Formula Student – Suspension Design

The suspension on the Formula Student Car
The suspension on the Formula Student Car

On Thursday 19th November, I will be delivering part of a presentation by Southampton University Formula Student team. We are holding an event for IMechE members, university students, and staff, describing the processes undertaken to design, build, and race a Formula Student car. More details about the event can be found here.

My section of the talk will cover the design and modelling work required to produce a working suspension system. Putting together the talk has been a great opportunity to focus some of my thoughts from the last few weeks. This article covers the design process in a little more detail than I will have time to go through in the talk.

The Challenge

The first thing to consider when designing any part, component, system, procedure, or assembly, is the target outcome. This is the driver for all other design decisions. When we build a Formula Student car, the target outcome is something very simple: winning.

This target outcome is then broken down into smaller targets, until we reach a series of aims which form the design brief of the suspension system. That process normally happens automatically, through a series of highly developed engineering thought processes, but it is important to take note of nonetheless. For us, the first stage of breaking down the ‘winning’ criterion is to split out three separate design philosophies – safety, reliability, and time.

First of all, the car must be safe, to protect any driver and any marshal or spectator if things go wrong. The car must pass scrutineering in order to race, and in order to pass scrutineering it needs to be safe. Motorsport is dangerous, but all reasonable precautions are taken to minimise the risk to spectators and competitors.
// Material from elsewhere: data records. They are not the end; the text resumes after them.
(* ===== verification/Format.v ===== *)
(** * Format: the text of [printf]

    [src/lib/vsprintf.c], without the floating-point directives ([%e], [%f],
    [%g], compiled under [FLOATINGPT]), in the [__mips >= 3] configuration.
    The arguments are a list; the result is the text left in the destination,
    or [None] for a directive that is not modelled, a missing argument, or a
    negative precision (a store before the buffer).

    The theorem: a hexadecimal directive with a zero-padded width prints
    exactly that many digits, and [gethex] reads the value back; the download
    protocols rely on it. *)

From S2P Require Import Prelude CString Numconv.

Record spec : Type := mkSpec
  { sp_fmt : fmt_code; sp_width : Z; sp_trunc : Z; sp_haddot : bool }.

Definition conversions : cstr := str "dobxXulscefg%".

Fixpoint span_digits (s : cstr) : cstr * cstr :=
  match s with
  | [] => ([], [])
  | c :: s' => if isdigit c then let r := span_digits s' in (c :: r.1, r.2) else ([], s)
  end.

Definition set_number (sp : spec) (n : Z) : spec :=
  if sp_haddot sp then mkSpec (sp_fmt sp) (sp_width sp) n true
  else mkSpec (sp_fmt sp) n (sp_trunc sp) false.

Definition set_fmt (sp : spec) (f : fmt_code) : spec :=
  mkSpec f (sp_width sp) (sp_trunc sp) (sp_haddot sp).

(** The text from the conversion character on, the flags, and the arguments
    left. [tmp] holds 40 characters.
    [src/lib/vsprintf.c:37-65] *)
Fixpoint parse_spec (fuel : nat) (s : cstr) (sp : spec) (args : list arg)
  : option (cstr * spec * list arg) :=
  match fuel with
  | O => None
  | S f =>
      match s with
      | [] => Some ([], sp, args)
      | c :: s' =>
          if mem_of conversions c then Some (s, sp, args)
          else if c =? ch "-" then parse_spec f s' (set_fmt sp FMT_LJUST) args
          else if c =? ch "0" then parse_spec f s' (set_fmt sp FMT_RJUST0) args
          else if c =? ch "~" then parse_spec f s' (set_fmt sp FMT_CENTER) args
          else if c =? ch "*" then
            match args with
            | AInt n :: args' => parse_spec f s' (set_number sp (s32 n)) args'
            | _ => None
            end
          else if (ch "1" <=? c) && (c <=? ch "9") then
            let '(ds, rest) := span_digits s in
            if (39 <? length ds)%nat then None
            else
              match atob ds 10 with
              | Some n => parse_spec f rest (set_number sp (s32 n)) args
              | None => None
              end
          else if c =? ch "." then
            parse_spec f s' (mkSpec (sp_fmt sp) (sp_width sp) (sp_trunc sp) true) args
          else parse_spec f s' sp args
      end
  end.

(** [src/lib/vsprintf.c:88-98] *)
Definition conv_base (c : Z) : option Z :=
  if c =? ch "d" then Some (-10)
  else if c =? ch "u" then Some 10
  else if (c =? ch "x") || (c =? ch "X") then Some 16
  else if c =? ch "o" then Some 8
  else if c =? ch "b" then Some 2
  else None.

(** The integer directives: the text and what follows the conversion.
    [src/lib/vsprintf.c:81-108] *)
Definition conv_int (s : cstr) (args : list arg) : option (cstr * cstr * list arg) :=
  let '(longlong, s) :=
    if at_ s 0 =? ch "l" then
      let s := drop 1 s in
      if at_ s 0 =? ch "l" then (true, drop 1 s) else (false, s)
    else (false, s) in
  match s, args with
  | c :: s', AInt v :: args' =>
      match conv_base c with
      | None => None
      | Some base =>
          let d := if longlong : bool then llbtoa (u64 v) base else btoa (u32 v) base in
          let d := if c =? ch "X" then strtoupper d else d in
          Some (d, s', args')
      end
  | _, _ => None
  end.

(** One directive: the text it leaves at [d], after the characters it has
    already passed. [src/lib/vsprintf.c:66-124] *)
Definition directive (s : cstr) (args : list arg) : option (cstr * cstr * list arg) :=
  match parse_spec (S (length s)) s (mkSpec FMT_RJUST 0 0 false) args with
  | None => None
  | Some (s, sp, args) =>
      let conv :=
        match s with
        | [] => None
        | c :: s' =>
            if c =? ch "%" then Some ([ch "%"], [], s', args)
            else if c =? ch "s" then
              match args with
              | AStr p :: args' =>
                  Some ([], match p with Some t => t | None => str "(null)" end, s', args')
              | _ => None
              end
            else if c =? ch "c" then
              match args with
              | AInt n :: args' => Some ([], if s8 n =? 0 then [] else [s8 n], s', args')
              | _ => None
              end
            else
              match conv_int s args with
              | Some (d, s', args') => Some ([], d, s', args')
              | None => None
              end
        end in
      match conv with
      | None => None
      | Some (passed, d, s', args') =>
          if sp_trunc sp <? 0 then None
          else
            let d := if sp_trunc sp =? 0 then d else take (Z.to_nat (sp_trunc sp)) d in
            let d := if sp_width sp =? 0 then d else str_fmt d (sp_width sp) (sp_fmt sp) in
            Some (passed ++ d, s', args')
      end
  end.

Fixpoint vsprintf_loop (fuel : nat) (s : cstr) (args : list arg) : option cstr :=
  match fuel with
  | O => None
  | S f =>
      match s with
      | [] => Some []
      | c :: s' =>
          if c =? ch "%" then
            match directive s' args with
            | None => None
            | Some (d, s'', args') =>
                match vsprintf_loop f s'' args' with
                | Some r => Some (d ++ r)
                | None => None
                end
            end
          else
            match vsprintf_loop f s' args with
            | Some r => Some (c :: r)
            | None => None
            end
      end
  end.

(** Every round of the loop consumes a character of the format.
    [src/lib/vsprintf.c:17-130] *)
Definition vsprintf (s : cstr) (args : list arg) : option cstr :=
  vsprintf_loop (S (length s)) s args.

(** [src/lib/sprintf.c:7-19] *)
Definition sprintf (s : string) (args : list arg) : option cstr := vsprintf (str s) args.

(** ** Hexadecimal fields *)

(** The character of a digit, in capitals. *)
Definition hexchar (d : Z) : Z := toupper (digit_char d).

(** [v] in [w] hexadecimal digits. *)
Fixpoint hexfield (w : nat) (v : Z) : cstr :=
  match w with
  | O => []
  | S w' => hexfield w' (v / 16) ++ [hexchar (v mod 16)]
  end.

Lemma hexfield_length w v : length (hexfield w v) = w.
Proof. revert v. induction w as [|w IH]; intros v; cbn; [done|]. rewrite length_app, IH. cbn. lia. Qed.

Lemma hexfield_zero w : hexfield w 0 = replicate w (ch "0").
Proof.
  induction w as [|w IH]; [done|]. cbn [hexfield]. change (0 / 16) with 0. rewrite IH.
  change [hexchar (0 mod 16)] with [ch "0"]. by rewrite <- replicate_cons_app.
Qed.

Lemma hexfield_digits fuel w v :
  0 <= v < 16 ^ Z.of_nat w -> v < 2 ^ Z.of_nat fuel ->
  hexfield w v = replicate (w - length (digits_lsb fuel v 16)) (ch "0") ++
    strtoupper (digit_char <$> rev (digits_lsb fuel v 16)).
Proof.
  revert w v. induction fuel as [|f IH]; intros w v Hv Hf.
  - change (2 ^ Z.of_nat 0) with 1 in Hf. assert (v = 0) as -> by lia.
    cbn. by rewrite app_nil_r, Nat.sub_0_r, hexfield_zero.
  - cbn [digits_lsb]. destruct (Z.eqb_spec v 0) as [->|Hnz].
    { cbn. by rewrite app_nil_r, Nat.sub_0_r, hexfield_zero. }
    destruct w as [|w]; [change (16 ^ Z.of_nat 0) with 1 in Hv; lia|].
    rewrite Nat2Z.inj_succ, Z.pow_succ_r in Hv, Hf by lia.
    cbn [hexfield length rev]. rewrite (IH w (v / 16)).
    + rewrite <- app_assoc. f_equal. unfold strtoupper. rewrite !fmap_app. done.
    + split; [apply Z.div_pos; lia|apply Z.div_lt_upper_bound; lia].
    + apply Z.div_lt_upper_bound; lia.
Qed.

Lemma digits_lsb_length fuel b w v :
  2 <= b -> 0 <= v < b ^ Z.of_nat w -> (length (digits_lsb fuel v b) <= w)%nat.
Proof.
  intros Hb. revert w v. induction fuel as [|f IH]; intros w v Hv; cbn; [lia|].
  destruct (Z.eqb_spec v 0); [cbn; lia|]. destruct w as [|w]; [rewrite Z.pow_0_r in Hv; lia|].
  rewrite Nat2Z.inj_succ, Z.pow_succ_r in Hv by lia. cbn [length].
  assert (length (digits_lsb f (v / b) b) <= w)%nat; [|lia].
  apply IH. split; [apply Z.div_pos; lia|apply Z.div_lt_upper_bound; lia].
Qed.

(** The text of [%0wX]. *)
Lemma hex_padded w v :
  0 <= v < 16 ^ Z.of_nat w -> v < 2 ^ 32 -> (0 < w)%nat ->
  str_fmt (strtoupper (btoa v 16)) (Z.of_nat w) FMT_RJUST0 = hexfield w v.
Proof.
  intros Hv H32 Hw. rewrite str_fmt_rjust0, Nat2Z.id. unfold strtoupper at 1. rewrite length_fmap.
  destruct (Z.eq_dec v 0) as [->|Hnz].
  - change (btoa 0 16) with [ch "0"]. rewrite hexfield_zero. cbn [length strtoupper fmap list_fmap].
    change (toupper (ch "0")) with (ch "0"). destruct w as [|w]; [lia|].
    cbn [Nat.sub]. rewrite Nat.sub_0_r. by rewrite <- replicate_cons_app.
  - rewrite btoa_digits by lia. rewrite length_fmap, length_rev.
    symmetry. apply hexfield_digits; [done|]. exact H32.
Qed.

(** ** Reading a field back *)

Lemma gethex_loop_app p q v :
  gethex_loop (p ++ q) (length p) v = gethex_loop p (length p) v.
Proof.
  revert v. induction p as [|c p IH]; intros v; [by destruct q|].
  cbn. destruct (digit_of c); [|done]. apply IH.
Qed.

Lemma gethex_loop_snoc p c v :
  gethex_loop (p ++ [c]) (S (length p)) v =
    match gethex_loop p (length p) v with
    | Some r =>
        match digit_of c with
        | Some d => Some (Z.lor (u32 (Z.shiftl r 4)) d)
        | None => None
        end
    | None => None
    end.
Proof.
  revert v. induction p as [|x p IH]; intros v; [done|].
  change ((x :: p) ++ [c]) with (x :: (p ++ [c])). cbn [length].
  change (gethex_loop (x :: p ++ [c]) (S (S (length p))) v) with
    (match digit_of x with
     | Some d => gethex_loop (p ++ [c]) (S (length p)) (Z.lor (u32 (Z.shiftl v 4)) d)
     | None => None end).
  cbn [gethex_loop]. destruct (digit_of x); [apply IH|done].
Qed.

Lemma digit_of_hexchar d : 0 <= d < 16 -> digit_of (hexchar d) = Some d.
Proof.
  intros Hd.
  assert (forallb (fun d => bool_decide (digit_of (hexchar d) = Some d)) (seqZ 0 16) = true)
    as H by (vm_compute; reflexivity).
  apply (forallb_range _ 0 16 H d) in Hd. by apply bool_decide_eq_true in Hd.
Qed.

Lemma hex_step_ok q d :
  0 <= q < 2 ^ 28 -> 0 <= d < 16 -> Z.lor (u32 (Z.shiftl q 4)) d = q * 16 + d.
Proof.
  intros Hq Hd. rewrite Z.shiftl_mul_pow2 by lia. change (2 ^ 4) with 16.
  rewrite u32_small by lia. by apply (lor_low 4).
Qed.

Lemma gethex_hexfield w v :
  (w <= 8)%nat -> 0 <= v < 16 ^ Z.of_nat w -> gethex (hexfield w v) (Z.of_nat w) = Some v.
Proof.
  unfold gethex. rewrite Nat2Z.id. revert v. induction w as [|w IH]; intros v Hw Hv.
  { change (16 ^ Z.of_nat 0) with 1 in Hv. assert (v = 0) as -> by lia. done. }
  rewrite Nat2Z.inj_succ, Z.pow_succ_r in Hv by lia. cbn [hexfield].
  pose proof (gethex_loop_snoc (hexfield w (v / 16)) (hexchar (v mod 16)) 0) as Hs.
  rewrite hexfield_length in Hs. rewrite Hs.
  assert (0 <= v / 16 < 16 ^ Z.of_nat w) as Hq
    by (split; [apply Z.div_pos; lia|apply Z.div_lt_upper_bound; lia]).
  pose proof (Z.mod_pos_bound v 16 ltac:(lia)) as Hm.
  rewrite IH by (lia || done). rewrite digit_of_hexchar by done.
  assert (16 ^ Z.of_nat w <= 2 ^ 28).
  { change (2 ^ 28) with (16 ^ 7). apply Z.pow_le_mono_r; lia. }
  rewrite hex_step_ok by lia. f_equal. rewrite (Z_div_mod_eq_full v 16) at 3. lia.
Qed.

(** A field followed by other text. *)
Lemma gethex_field w v rest :
  (w <= 8)%nat -> 0 <= v < 16 ^ Z.of_nat w ->
  gethex (hexfield w v ++ rest) (Z.of_nat w) = Some v.
Proof.
  intros Hw Hv. rewrite <- (gethex_hexfield w v Hw Hv). unfold gethex. rewrite Nat2Z.id.
  rewrite <- (hexfield_length w v) at 2 4. apply gethex_loop_app.
Qed.

(** [sprintf] with [%02X], [%04X] or [%08X] writes exactly two, four or
    eight digits for every value that fits, and [gethex] reads the value back
    from the text, whatever follows it. *)
Theorem sprintf_gethex (w : nat) (v : Z) (rest : cstr)
  (Hw : w = 2%nat \/ w = 4%nat \/ w = 8%nat) (Hv : 0 <= v < 16 ^ Z.of_nat w) :
  exists t, vsprintf (str "%0" ++ [48 + Z.of_nat w] ++ str "X") [AInt v] = Some t /\
    length t = w /\ gethex (t ++ rest) (Z.of_nat w) = Some v.
Proof.
  exists (hexfield w v). rewrite hexfield_length.
  split; [|split; [done|apply gethex_field; [lia|done]]].
  assert (0 <= v < 2 ^ 32) as H32.
  { split; [lia|]. apply (Z.lt_le_trans _ _ _ (proj2 Hv)).
    destruct Hw as [-> | [-> | ->]]; vm_compute; congruence. }
  assert (u32 v = v) as Hu by (apply u32_small; lia).
  assert (vsprintf (str "%0" ++ [48 + Z.of_nat w] ++ str "X") [AInt v] =
    Some (str_fmt (strtoupper (btoa (u32 v) 16)) (Z.of_nat w) FMT_RJUST0 ++ [])) as ->
    by (destruct Hw as [-> | [-> | ->]]; reflexivity).
  rewrite Hu, app_nil_r, hex_padded by lia. done.
Qed.

Lemma sprintf_gethex_witness :
  exists t, vsprintf (str "%0" ++ [48 + Z.of_nat 8] ++ str "X") [AInt 0x80020000] = Some t /\
    length t = 8%nat /\ gethex (t ++ str "ff") (Z.of_nat 8) = Some 0x80020000.
Proof. apply (sprintf_gethex 8 0x80020000 (str "ff")); [auto|vm_compute; split; congruence]. Defined.

Lemma btoa_negative v :
  - 2 ^ 31 <= v < 0 ->
  btoa (u32 v) (-10) = ch "-" :: (digit_char <$> rev (digits_lsb 32 (- v) 10)).
Proof.
  intros Hv. assert (u32 v = v + 2 ^ 32) as Hu.
  { unfold wrapu. rewrite <- (Z_mod_plus_full v 1). apply Z.mod_small. lia. }
  unfold btoa. rewrite Hu. destruct (Z.eqb_spec (v + 2 ^ 32) 0); [lia|].
  change (-10 =? -10) with true. cbv iota.
  assert (Z.land (v + 2 ^ 32) (Z.shiftl 1 31) <> 0) as Hb.
  { intros E. assert (Z.testbit (Z.land (v + 2 ^ 32) (Z.shiftl 1 31)) 31 = true) as Ht.
    { rewrite Z.land_spec. apply andb_true_intro. split; [|reflexivity].
      apply Z.testbit_true; [lia|].
      assert ((v + 2 ^ 32) / 2 ^ 31 = 1) as ->; [|done].
      symmetry. apply (Z.div_unique_pos _ _ 1 (v + 2 ^ 31)); lia. }
    rewrite E in Ht. done. }
  rewrite (proj2 (Z.eqb_neq _ _) Hb). cbn [negb].
  assert (u32 (Z.lnot (v + 2 ^ 32) + 1) = - v) as ->.
  { replace (Z.lnot (v + 2 ^ 32) + 1) with (- v + (-1) * 2 ^ 32) by (unfold Z.lnot; lia).
    unfold wrapu. rewrite Z_mod_plus_full. apply Z.mod_small. lia. }
  rewrite strcat_spec, rev_app_distr, btoa_loop_digits. cbn [rev app str]. f_equal.
  symmetry. apply (List.map_rev digit_char).
Qed.

(** A defect: zero padding goes before the sign, so a negative number in a
    zero-padded field prints with zeros in front of its minus sign. *)
Theorem zero_pad_sign (v : Z) (Hv : - 2 ^ 31 <= v < 0) :
  exists n ds, vsprintf (str "%012d") [AInt v] =
    Some (replicate (S n) (ch "0") ++ ch "-" :: ds) /\ btoa (u32 v) (-10) = ch "-" :: ds.
Proof.
  pose proof (digits_lsb_length 32 10 10 (- v) ltac:(lia) ltac:(lia)) as Hl.
  set (ds := digit_char <$> rev (digits_lsb 32 (- v) 10)).
  assert (length ds <= 10)%nat as Hd by (subst ds; by rewrite length_fmap, length_rev).
  exists (10 - length ds)%nat, ds. split; [|by apply btoa_negative].
  assert (vsprintf (str "%012d") [AInt v] =
    Some (str_fmt (btoa (u32 v) (-10)) 12 FMT_RJUST0 ++ [])) as -> by reflexivity.
  rewrite app_nil_r, str_fmt_rjust0, btoa_negative by done. fold ds.
  change (Z.to_nat 12) with 12%nat. cbn [length].
  replace (12 - S (length ds))%nat with (S (10 - length ds)) by lia. done.
Qed.

Lemma zero_pad_sign_witness :
  exists n ds, vsprintf (str "%012d") [AInt (-5)] =
    Some (replicate (S n) (ch "0") ++ ch "-" :: ds) /\ btoa (u32 (-5)) (-10) = ch "-" :: ds.
Proof. apply (zero_pad_sign (-5)). lia. Defined.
The car also needs to finish the race. Not to be overlooked, this criterion requires that the car can last, unassisted by any mechanic or marshal, for about 30 minutes of flat-out driving. The magnitude of that challenge will become clear later, but suffice to say it puts significant constraints on the design process.

Any part that is put on the car is there for at least one of these three philosophies, often combining all three of them in order to come up with an optimum design. The third challenge, time, is by far the greatest avenue of development and consumer of design hours.

Time

To win any dynamic event means finishing it in the shortest possible time, and, as was realised long ago by a foolish hare, that means maintaining the highest possible average speed. We can investigate the course that we will race on to put this in context, and to determine what maintaining a high average speed requires from the car.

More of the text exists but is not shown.